Smoke and carbon monoxide changes - what do landlords need to know?

Smoke and carbon monoxide changes – what do landlords need to know?

To ensure landlords are keeping their tenants safe, smoke and carbon monoxide rules must be complied with at all times.

A crucial deadline is fast approaching. As a consequence, landlords must prepare in good time to keep their tenants out of danger. And avoid a potential £5,000 fine for non-compliance.

These alarms are a vital precautionary measure that can save people from exposure to smoke and fire.

Here, we take a closer look at what is changing.

The changes coming into action

Under the new legislation changes, landlords must:

  1. Ensure at least one smoke alarm is equipped on each storey of their homes where there is a room used as living accommodation. This is a legal requirement in the PRS since 2015.
  2. Make sure a carbon monoxide alarm is equipped in any room used as living accommodation which contains a fixed combustion appliance (excluding gas cookers).
  3. Ensure smoke alarms and carbon monoxide alarms are repaired or replaced once informed and found that they are faulty.

These changes will alter the Smoke and Carbon Monoxide Alarm (England) Regulations 2015. Also, they become compulsory starting October 1 2022.

On top of that, the alarms must comply with British Standards BS 5839-6 for smoke alarms. And British Standards BS 50291 for carbon monoxide alarms. 

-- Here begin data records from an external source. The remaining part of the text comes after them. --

(** C5, as amended.  For a clock and for a session whose stored
    cluster time is absent or older than [B], and [A] older than [B]:
    advancing by [A] and [B] in either order leaves [B] stored.  For
    every clock and every session, whatever is stored: no sequence of
    advances takes the stored cluster time back. *)
Theorem cluster_time_advances :
  (∀ (cc : session.ClusterClock) (A B : session.ClusterTime),
     session.newer B A = true ->
     session.behind (session.clusterTime cc) B ->
     session.GetClusterTime
       (session.AdvanceClusterTime (session.AdvanceClusterTime cc A) B) = Some B
     ∧ session.GetClusterTime
         (session.AdvanceClusterTime (session.AdvanceClusterTime cc B) A) = Some B)
  ∧ (∀ (c : session.Client) (A B : session.ClusterTime),
       session.newer B A = true ->
       session.behind (session.ClusterTime_ c) B ->
       session.ClusterTime_
         (session.Client_AdvanceClusterTime (session.Client_AdvanceClusterTime c A) B)
       = Some B
       ∧ session.ClusterTime_
           (session.Client_AdvanceClusterTime (session.Client_AdvanceClusterTime c B) A)
         = Some B)
  ∧ (∀ (cc : session.ClusterClock) (l : list session.ClusterTime),
       session.not_regressed (session.clusterTime cc)
         (session.clusterTime (foldl session.AdvanceClusterTime cc l)))
  ∧ (∀ (c : session.Client) (l : list session.ClusterTime),
       session.not_regressed (session.ClusterTime_ c)
         (session.ClusterTime_ (foldl session.Client_AdvanceClusterTime c l))).
Proof.
  split_and!.
  - intros cc A B HAB Hcc. split.
    + by apply MaxClusterTime_older_then_newer.
    + by apply MaxClusterTime_newer_then_older.
  - intros c A B HAB Hc. split.
    + by apply MaxClusterTime_older_then_newer.
    + by apply MaxClusterTime_newer_then_older.
  - intros cc l. rewrite clock_fold. apply MaxClusterTime_fold_not_regressed.
  - intros c l. rewrite client_fold. apply MaxClusterTime_fold_not_regressed.
Qed.

Lemma cluster_time_advances_witness :
  session.GetClusterTime
    (session.AdvanceClusterTime
       (session.AdvanceClusterTime (session.mkClusterClock None) older) newer)
    = Some newer
  ∧ session.GetClusterTime
      (session.AdvanceClusterTime
         (session.AdvanceClusterTime (session.mkClusterClock None) newer) older)
    = Some newer
  ∧ session.ClusterTime_
      (session.Client_AdvanceClusterTime
         (session.Client_AdvanceClusterTime sess newer) older)
    = Some newer.
Proof.
  destruct cluster_time_advances as (Hclock & Hsess & _).
  destruct (Hclock (session.mkClusterClock None) older newer) as [H1 H2];
    [reflexivity | exact I |].
  destruct (Hsess sess older newer) as [_ H3]; [reflexivity | exact I |].
  split_and!; [exact H1 | exact H2 | exact H3].
Defined.

(** C5 as stated fails for a clock that already holds a cluster time
    newer than [B]: after [A] and [B], in either order, it still holds
    that value, not [B]. *)
Lemma newer_clock_keeps_its_time :
  let ahead := session.mkClusterTime 1234 9999 [] in
  let cc := session.mkClusterClock (Some ahead) in
  session.newer newer older = true
  ∧ session.GetClusterTime
      (session.AdvanceClusterTime (session.AdvanceClusterTime cc older) newer)
    = Some ahead
  ∧ session.GetClusterTime
      (session.AdvanceClusterTime (session.AdvanceClusterTime cc newer) older)
    = Some ahead
  ∧ Some ahead ≠ Some newer.
Proof. split_and!; [reflexivity .. | discriminate]. Qed.

(** **** The read preference document *)

(** The twelve rows of TestOperation/createReadPref. *)
Example createReadPref_table :
  createReadPref (withPref None) Mongos Single false = None
  ∧ createReadPref (withPref None) RSSecondary Single false = rp "primaryPreferred"
  ∧ createReadPref (withPref (Some readpref.Primary)) Mongos Sharded false = None
  ∧ createReadPref (withPref (Some readpref.Primary)) RSPrimary Single false
    = rp "primaryPreferred"
  ∧ createReadPref (withPref (Some readpref.Primary)) RSPrimary ReplicaSet false
    = rp "primary"
  ∧ createReadPref (withPref (Some readpref.PrimaryPreferred)) RSSecondary ReplicaSet false
    = rp "primaryPreferred"
  ∧ createReadPref (withPref (Some readpref.SecondaryPreferred)) Mongos Sharded true
    = None
  ∧ createReadPref (withPref (Some readpref.SecondaryPreferred)) RSSecondary ReplicaSet false
    = rp "secondaryPreferred"
  ∧ createReadPref (withPref (Some readpref.Secondary)) RSSecondary ReplicaSet false
    = rp "secondary"
  ∧ createReadPref (withPref (Some readpref.Nearest)) RSSecondary ReplicaSet false
    = rp "nearest"
  ∧ createReadPref
      (withPref (Some (readpref.mkReadPref readpref.SecondaryPreferredMode
                         [[("disk", "ssd"); ("use", "reporting")]]%string None)))
      RSSecondary ReplicaSet false
    = Some [("mode", String_ "secondaryPreferred");
            ("tags", Array [EmbeddedDocument [("disk", String_ "ssd");
                                              ("use", String_ "reporting")]])]%string
  ∧ createReadPref
      (withPref (Some (readpref.mkReadPref readpref.SecondaryPreferredMode []
                         (Some (25 * 1000000000)))))
      RSSecondary ReplicaSet false
    = Some [("mode", String_ "secondaryPreferred");
            ("maxStalenessSeconds", Int32 25)]%string.
Proof. split_and!; reflexivity. Qed.




End DriverClaims.

(** * More properties of the pool *)

Module PoolBookFacts.
Import Pool PoolFacts PoolBook.

(** [accounting] looks at the pool's address, the heap, the opened map
    and the id counter only. *)
Lemma accounting_ext w w' :
  w_self w' = w_self w -> w_heap w' = w_heap w ->
  p_opened (w_pool w') = p_opened (w_pool w) ->
  p_nextid (w_pool w') = p_nextid (w_pool w) ->
  accounting w -> accounting w'.
Proof.
  unfold accounting, own. intros -> -> -> ->. done.
Qed.

Lemma with_pool_accounting f w :
  p_opened (f (w_pool w)) = p_opened (w_pool w) ->
  p_nextid (f (w_pool w)) = p_nextid (w_pool w) ->
  accounting w -> accounting (with_pool f w).
Proof. intros Ho Hn. by apply accounting_ext. Qed.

At the start of the tenancy, the alarm must be tested. A record must be kept to prove the device is in working condition. Instances where the tenant claims the smoke alarm is not working must be dealt with right away and be fixed or replaced.

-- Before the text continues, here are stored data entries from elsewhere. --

Lemma schedule_entry_ge_1 (a : Qc) (i : Z) :
  0 <= a -> (0 <= i)%Z -> 1 <= schedule_entry a i.
Proof.
  intros Ha Hi. unfold schedule_entry.
  pose proof (QcZ_le 0 i Hi) as H. change (QcZ 0) with (Q2Qc 0) in H.
  revert H. generalize (QcZ i). intros q Hq. to_Q. nra.
Qed.

Lemma schedule_entry_increasing (a : Qc) (i j : Z) :
  0 < a -> (i < j)%Z -> schedule_entry a i < schedule_entry a j.
Proof.
  intros Ha Hij. unfold schedule_entry.
  pose proof (QcZ_lt i j Hij) as H.
  revert H. generalize (QcZ i) (QcZ j). intros p q Hpq. to_Q. nra.
Qed.

Lemma amps_positive (octv : Z) (a : Qc) :
  0 <= a -> Forall (fun q => 0 < q) (schedule_entry a <$> seqZ 0 octv).
Proof.
  intros Ha. apply Forall_fmap, Forall_seqZ. intros i Hi. cbn.
  apply Qclt_le_trans with 1; [by_compute | apply schedule_entry_ge_1; [done | lia]].
Qed.

Lemma half_of_whole (m : Z) : QcZ m / QcZ 2 = QcZ m * Q2Qc (1 # 2).
Proof.
  unfold Qcdiv; f_equal; by apply Qc_is_canon.
Qed.

Lemma half_step_bounds (k : Z) :
  (2 <= k <= 20)%Z -> 1 <= QcZ k / QcZ 2 <= QcZ 10.
Proof.
  intros Hk. rewrite half_of_whole.
  unfold Qcle, Qcmult, QcZ. cbn [this Q2Qc]. rewrite !Qred_correct.
  destruct Hk as [Hk1 Hk2]. rewrite (Zle_Qle 2 k) in Hk1. rewrite (Zle_Qle k 20) in Hk2.
  change (inject_Z 2) with 2%Q in Hk1. change (inject_Z 20) with 20%Q in Hk2.
  change (inject_Z 10) with 10%Q. split; lra.
Qed.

If the alarm is not replaced within 21 days, the local authority could issue a remedial notice to enforce the replacement or repair.

Likewise, for social housing tenants, a smoke alarm will need to be installed on each storey of a domestic property with living accommodation.

The importance of smoke and carbon monoxide alarms

The National Institute for Health and Care Excellence reports that In England and Wales, approximately 40 deaths and 200 non-fatal poisonings are reported each year due to carbon monoxide poisoning.

Rules surrounding alarms are an integral part of the property industry insofar as they can prevent these casualties from happening. 

As a colourless gas that does not have a scent, it is impossible to tell when it is being produced. For this reason, smoke and carbon monoxide alarms are relied on to detect the gas and prevent tenants from becoming ill or in more severe cases, death.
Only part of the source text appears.